Your task >>
Please find every line in the records below that contains the word "sOff", and copy it.
[Data extract Boundary: Start]
(** ** Vocabulary of the further properties *)

(** The size [setPreloadSize] settles on for a request. *)
Definition clampedSize (m : MappedSource) (requested : Z) : Z :=
  if (requested =? -1) || (mappedLength m <? requested)
  then mappedLength m else requested.

(** A caller that reads the stream block by block: each request starts
    where the previous one ended and goes into a fresh buffer of its own
    size; the frames delivered are collected in order. *)
Fixpoint readBlocks (cfg : Config) (tk : Ticks) (l : SampleLoader) (p : Z)
    (counts : list Z) : option (SampleLoader * list frame) :=
  match counts with
  | [] => Some (l, [])
  | c :: cs =>
      '(l1, d, _) <- fillSampleBlockBuffer cfg tk l (clearedBuffer c) c p ;;
      '(l2, rest) <- readBlocks cfg tk l1 (p + c) cs ;;
      Some (l2, d ++ rest)
  end.

(** The sum of the request sizes. *)
Definition totalFrames (counts : list Z) : Z := fold_right Z.add 0 counts.

(** A longer file for the examples of sequential reading: 24 frames. *)
Definition exLongSound : StreamingSamplerSound :=
  pr_sound (setPreloadSize (fun _ => true)
              (mkSound (ramp 24) 60 0 [] (fun _ => 1%Q)) 4).

(** A sound of the same length with other frames: the left channel is
    raised by 100. *)
Definition exOtherSound : StreamingSamplerSound :=
  pr_sound (setPreloadSize (fun _ => true)
              (mkSound (map (fun f => ((fst f + 100)%Q, snd f)) (ramp 24)) 60 0 []
                 (fun _ => 1%Q)) 4).

(** * Properties *)

(** ** Conversions *)

Lemma toInt_floor (x : Q) : (0 <= x)%Q -> toInt x = Qfloor x.
Proof.
  intros H. unfold toInt, Qfloor. destruct x as [a b]. simpl.
  apply Z.quot_div_nonneg; [|lia].
  unfold Qle in H. simpl in H. lia.
Qed.



Lemma roundDiv_one (a : Z) : roundDiv a 1 = a.
Proof.
  unfold roundDiv. rewrite Z.mod_1_r, Z.div_1_r. reflexivity.
Qed.



Lemma toFloat_exact (x : Q) : (roundBinary32 x == x)%Q -> toFloat x = x.
Proof.
  intros H. unfold toFloat. apply Qeq_bool_iff in H. rewrite H. reflexivity.
Qed.

(** The whole numbers up to [2^24] are single-precision numbers. *)
Lemma toFloat_whole (j : Z) :
  0 <= j <= 16777216 -> toFloat (inject_Z j) = inject_Z j.
Proof.
  intros Hj. apply toFloat_exact. unfold roundBinary32, inject_Z. cbn [Qnum Qden].
  destruct (j =? 0) eqn:E0; [apply Z.eqb_eq in E0; subst j; reflexivity|].
  apply Z.eqb_neq in E0.
  assert (Hpos : 0 < j) by lia.
  rewrite (Z.abs_eq j) by lia.
  pose proof (Z.log2_spec j Hpos) as (Hlo & Hhi).
  pose proof (Z.log2_nonneg j) as He0.
  assert (He : Z.log2 j <= 24).
  { change 24 with (Z.log2 16777216). apply Z.log2_le_mono. lia. }
  assert (Hfl : floorLog2 j 1 = Z.log2 j).
  { unfold floorLog2. change (Z.log2 1) with 0. rewrite Z.sub_0_r.
    destruct (0 <=? Z.log2 j) eqn:E; [|apply Z.leb_gt in E; lia].
    rewrite Z.mul_1_l.
    destruct (2 ^ Z.log2 j <=? j) eqn:E1; [reflexivity | apply Z.leb_gt in E1; lia]. }
  rewrite Hfl.
  rewrite Z.max_l by lia.
  destruct (0 <=? Z.log2 j - 23) eqn:Es.
  - apply Z.leb_le in Es.
    assert (Hcase : Z.log2 j = 23 \/ Z.log2 j = 24) by lia.
    destruct Hcase as [H23 | H24].
    + rewrite H23. change (2 ^ (23 - 23)) with 1. rewrite Z.mul_1_l, roundDiv_one.
      rewrite Z.mul_1_r. reflexivity.
    + rewrite H24 in *. change (2 ^ 24) with 16777216 in Hlo.
      assert (j = 16777216) as -> by lia. reflexivity.
  - apply Z.leb_gt in Es.
    rewrite roundDiv_one.
    assert (0 < 2 ^ (- (Z.log2 j - 23))) by (apply Z.pow_pos_nonneg; lia).
    unfold Qeq. cbn [Qnum Qden]. rewrite Z2Pos.id by assumption. lia.
Qed.

(** The literal [0.99999f] is the narrowing of 0.99999. *)
Lemma c_0_99999f_is_a_float : (toFloat (99999 # 100000) == c_0_99999f)%Q.
Proof. vm_compute. reflexivity. Qed.


(** ** Buffers and copies *)

(** Closes a goal [true = b] where [b] is a conjunction of integer
    comparisons that hold. *)
Ltac range_check :=
  symmetry; repeat (apply andb_true_intro; split);
  first [apply Z.leb_le | apply Z.ltb_lt]; lia.

Lemma zipSet_length (c : Channel) (vals dst : list frame) :
  length (zipSet c vals dst) = length dst.
Proof.
  revert dst. induction vals as [|v vs IH]; intros [|d ds]; simpl; auto.
Qed.

Lemma zipSet_both_channels (vals dst : list frame) :
  (length vals <= length dst)%nat ->
  zipSet Ch1 vals (zipSet Ch0 vals dst) = vals ++ skipn (length vals) dst.
Proof.
  revert dst. induction vals as [|[vl vr] vs IH]; intros [|d ds] Hlen; simpl in *;
    try reflexivity; try lia.
  f_equal. apply IH. lia.
Qed.

Lemma slice_length (b : AudioSampleBuffer) (off n : Z) :
  0 <= off -> 0 <= n -> off + n <= getNumSamples b ->
  length (slice b off n) = Z.to_nat n.
Proof.
  unfold slice, getNumSamples. intros Ho Hn Hb.
  rewrite length_firstn, length_skipn. lia.
Qed.

Lemma slice_slice (b : AudioSampleBuffer) (off len r n : Z) :
  0 <= off -> 0 <= r -> 0 <= n -> r + n <= len ->
  slice (slice b off len) r n = slice b (off + r) n.
Proof.
  unfold slice. intros Ho Hr Hn Hl.
  rewrite skipn_firstn_comm, firstn_firstn, skipn_skipn.
  replace (Init.Nat.min (Z.to_nat n) (Z.to_nat len - Z.to_nat r)) with (Z.to_nat n) by lia.
  replace (Z.to_nat r + Z.to_nat off)%nat with (Z.to_nat (off + r)) by lia.
  reflexivity.
Qed.

Lemma slice_whole_prefix (b : AudioSampleBuffer) (r n len : Z) :
  0 <= r -> 0 <= n -> r + n <= len ->
  slice b r n = slice (slice b 0 len) r n.
Proof.
  intros. rewrite slice_slice by lia. reflexivity.
Qed.

Lemma slice_app (b : AudioSampleBuffer) (off n k : Z) :
  0 <= off -> 0 <= n -> 0 <= k ->
  slice b off n ++ slice b (off + n) k = slice b off (n + k).
Proof.
  unfold slice. intros Ho Hn Hk.
  replace (Z.to_nat (off + n)) with (Z.to_nat n + Z.to_nat off)%nat by lia.
  rewrite <- skipn_skipn.
  replace (Z.to_nat (n + k)) with (Z.to_nat n + Z.to_nat k)%nat by lia.
  generalize (skipn (Z.to_nat off) b) as l. generalize (Z.to_nat n) as a.
  induction a as [|a IH]; intros [|x l]; simpl; try reflexivity.
  - now rewrite firstn_nil.
  - f_equal. apply IH.
Qed.

(** The two channel copies together replace whole frames. *)
Lemma copyStereo_defined (dst : AudioSampleBuffer) (dOff : Z)
    (src : AudioSampleBuffer) (sOff n : Z) :
  0 <= n -> 0 <= sOff -> sOff + n <= getNumSamples src ->
  0 <= dOff -> dOff + n <= getNumSamples dst ->
  copyStereo dst dOff src sOff n
  = Some (firstn (Z.to_nat dOff) dst ++ slice src sOff n
          ++ skipn (Z.to_nat (dOff + n)) dst).
Proof.
  intros Hn Hs Hsn Hd Hdn.
  assert (Hlen : length (slice src sOff n) = Z.to_nat n) by (apply slice_length; lia).
  unfold copyStereo, copyChannel.
  replace ((0 <=? n) && (0 <=? sOff) && (sOff + n <=? getNumSamples src)
           && (0 <=? dOff) && (dOff + n <=? getNumSamples dst)) with true
    by range_check.
  simpl.
  set (vals := slice src sOff n) in *.
  set (d0 := firstn (Z.to_nat dOff) dst ++ zipSet Ch0 vals (skipn (Z.to_nat dOff) dst)).
  assert (Hd0 : getNumSamples d0 = getNumSamples dst).
  { unfold d0, getNumSamples. rewrite length_app, zipSet_length, <- length_app.
    now rewrite firstn_skipn. }
  rewrite Hd0.
  replace ((0 <=? n) && (0 <=? sOff) && (sOff + n <=? getNumSamples src)
           && (0 <=? dOff) && (dOff + n <=? getNumSamples dst)) with true
    by range_check.
  assert (Hfl : length (firstn (Z.to_nat dOff) dst) = Z.to_nat dOff).
  { rewrite length_firstn. unfold getNumSamples in *. lia. }
  f_equal. unfold d0.
  rewrite firstn_app, Hfl, Nat.sub_diag, firstn_O, app_nil_r.
  rewrite firstn_all2 by (rewrite Hfl; lia).
  f_equal.
  rewrite skipn_app, Hfl, Nat.sub_diag. simpl skipn at 2.
  rewrite skipn_all2 by (rewrite Hfl; lia). simpl.
  rewrite zipSet_both_channels.
  - f_equal. rewrite Hlen, skipn_skipn. f_equal. lia.
  - rewrite Hlen, length_skipn. unfold getNumSamples in *. lia.
Qed.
[Data extract Boundary: End]
Solution to this exercise >>
    (src : AudioSampleBuffer) (sOff n : Z) :
  0 <= n -> 0 <= sOff -> sOff + n <= getNumSamples src ->
  copyStereo dst dOff src sOff n
  = Some (firstn (Z.to_nat dOff) dst ++ slice src sOff n
  assert (Hlen : length (slice src sOff n) = Z.to_nat n) by (apply slice_length; lia).
  replace ((0 <=? n) && (0 <=? sOff) && (sOff + n <=? getNumSamples src)
  set (vals := slice src sOff n) in *.
  replace ((0 <=? n) && (0 <=? sOff) && (sOff + n <=? getNumSamples src)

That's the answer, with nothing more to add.